====== Data excerpts ======
Lemma EvolutionManager_tournament_winner_witness :
  length scenario_fitnesses = length scenario_population ∧
  EvolutionManager.valid_sample 4 2 [0; 1]%nat ∧
  ∃ parent1 parent2 w,
    @EvolutionManager.select_parents random_stub scenario_population
      scenario_fitnesses 0%nat = Some (parent1, parent2, 2%nat) ∧
    scenario_population !! w = Some parent1 ∧ w ≠ 0%nat.
Proof.
  assert (EvolutionManager.valid_sample 4 2 [0; 1]%nat) as Hvalid.
  { split; [done|]. split.
    - apply NoDup_cons. split; [|apply NoDup_singleton].
      intros H%list_elem_of_singleton. discriminate.
    - repeat constructor. }
  split; [done|]. split; [exact Hvalid|].
  destruct (@EvolutionManager_tournament_winner random_stub
              scenario_population scenario_fitnesses 0%nat eq_refl Hvalid Hvalid)
    as (parent1 & parent2 & _ & Hsel & Hwin & _).
  destruct Hwin as (w & fw & _ & Hwinner & _ & _ & Hlow).
  exists parent1, parent2, w. split; [exact Hsel|]. split; [exact Hwinner|].
  apply (Hlow 0%nat 1%nat 1%Z 5%Z); [by left|by right; left|done|done|lia].
Defined.

(** ** Ant: picking up and delivering food *)

Section AntFacts.
Context `{!NumPy} (cfg : config.t).

(** The pickup loop reads the heap of food objects and nothing else of the
    environment. *)
Lemma find_food_heap (env env' : Environment.t) pos l :
  Environment.food_heap env' = Environment.food_heap env →
  Ant.find_food cfg env' pos l = Ant.find_food cfg env pos l.
Proof.
  intros Hheap. induction l as [|f l IH]; cbn; [done|].
  rewrite Hheap. destruct (Environment.food_heap env !! f) as [food|]; cbn; [|done].
  by rewrite IH.
Qed.

Lemma find_food_elem_of (env : Environment.t) pos l f :
  Ant.find_food cfg env pos l = Some (Some f) → f ∈ l.
Proof.
  induction l as [|f' l IH]; cbn; [done|].
  destruct (Environment.food_heap env !! f') as [food|]; cbn; [|done].
  destruct (Qltb _ _).
  - intros [= <-]. by left.
  - intros Hrest. right. by apply IH.
Qed.

Lemma add_pheromone_food (env env' : Environment.t) pos ty amount :
  Environment.add_pheromone env pos ty amount = Some env' →
  Environment.food_heap env' = Environment.food_heap env ∧
  Environment.food_sources env' = Environment.food_sources env.
Proof.
  unfold Environment.add_pheromone.
  destruct (PheromoneSystem.add_pheromone _ _ _ _); cbn; [|done].
  by intros [= <-].
Qed.

Lemma remove_food_heap (env : Environment.t) item :
  Environment.food_heap (Environment.remove_food env item) = Environment.food_heap env.
Proof.
  unfold Environment.remove_food. destruct item as [f|]; [|done].
  by destruct (decide _).
Qed.

(** What [handle_food] does to the ant's carrying state and to the colony,
    case by case. *)
Lemma handle_food_spec (a : Ant.t) (c : Colony.t) pos (pickup_food : bool)
    carrying item c' :
  Ant.handle_food cfg a c pos pickup_food = Some (carrying, item, c') →
  let env := Colony.environment c in
  let env' := Colony.environment c' in
  Colony.ants c' = Colony.ants c ∧
  Environment.food_heap env' = Environment.food_heap env ∧
  (Ant.carrying_food a = false →
     c' = c ∧
     ∀ f, pickup_food = true →
          Ant.find_food cfg env pos (Environment.food_sources env) = Some (Some f) →
          carrying = true ∧ item = Some f) ∧
  (Environment.food_sources env' ≠ Environment.food_sources env →
     Ant.carrying_food a = true ∧ carrying = false ∧ item = None ∧
     Vector2D.magnitude (Vector2D.sub pos (Nest.position (Colony.nest c)))
       < inject_Z (config.NEST_RADIUS cfg) ∧
     env' = Environment.remove_food env (Ant.food_item a)).
Proof.
  intros Hrun env env'. subst env env'. unfold Ant.handle_food in Hrun.
  destruct (Ant.carrying_food a) eqn:Hcarry.
  - destruct (Qltb _ _) eqn:Hnest.
    + injection Hrun as <- <- <-. cbn.
      split; [done|]. split; [apply remove_food_heap|]. split; [done|].
      intros _. apply Qltb_lt in Hnest. done.
    + injection Hrun as <- <- <-. repeat split; done.
  - cbn in Hrun. destruct pickup_food; cbn in Hrun.
    + destruct (Ant.find_food _ _ _ _) as [[f|]|] eqn:Hfind; cbn in Hrun; [| |done].
      * injection Hrun as <- <- <-. repeat split; try done; congruence.
      * injection Hrun as <- <- <-. repeat split; done.
    + injection Hrun as <- <- <-. repeat split; done.
Qed.

End AntFacts.

(** The example colony, evaluated: the first ant picks up the food source
    at address 0, which stays in the environment, and the second ant picks
    up the same source in its turn. *)
Lemma Ant_two_ants_hold_one_food :
  ∃ c0 a1 c1 a2 c2,
    example_colony = Some c0 ∧
    @Ant.apply_action numpy_stub config.default example_ant c0 pickup_outputs
      = Some (a1, c1) ∧
    Ant.carrying_food a1 = true ∧ Ant.food_item a1 = Some 0%nat ∧
    Environment.food_sources (Colony.environment c1) = [0%nat] ∧
    @Ant.apply_action numpy_stub config.default example_ant c1 pickup_outputs
      = Some (a2, c2) ∧
    Ant.carrying_food a2 = true ∧ Ant.food_item a2 = Some 0%nat ∧
    Environment.food_sources (Colony.environment c2) = [0%nat].
Proof.
  destruct example_colony as [c0|] eqn:Hc0; [|by vm_compute in Hc0].
  destruct (@Ant.apply_action numpy_stub config.default example_ant c0 pickup_outputs)
    as [[a1 c1]|] eqn:H1;
    [|injection Hc0 as <-; by vm_compute in H1].
  destruct (@Ant.apply_action numpy_stub config.default example_ant c1 pickup_outputs)
    as [[a2 c2]|] eqn:H2;
    [|injection Hc0 as <-; vm_compute in H1; injection H1 as <- <-; by vm_compute in H2].
  exists c0, a1, c1, a2, c2.
  injection Hc0 as <-. vm_compute in H1. injection H1 as <- <-.
  vm_compute in H2. injection H2 as <- <-.
  repeat split; reflexivity.
Qed.

(** ** Colony: the population along a step and a generation *)

Section ColonyFacts.
Context `{!NumPy, !Random} (cfg : config.t).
======
• _Problem description_: The lines holding the word "injection" are the answer. Find them in the entries and copy them.

• _Exercise result_:
    + injection Hrun as <- <- <-. cbn.
    + injection Hrun as <- <- <-. repeat split; done.
      * injection Hrun as <- <- <-. repeat split; try done; congruence.
      * injection Hrun as <- <- <-. repeat split; done.
    + injection Hrun as <- <- <-. repeat split; done.
    [|injection Hc0 as <-; by vm_compute in H1].
    [|injection Hc0 as <-; vm_compute in H1; injection H1 as <- <-; by vm_compute in H2].
  injection Hc0 as <-. vm_compute in H1. injection H1 as <- <-.
  vm_compute in H2. injection H2 as <- <-.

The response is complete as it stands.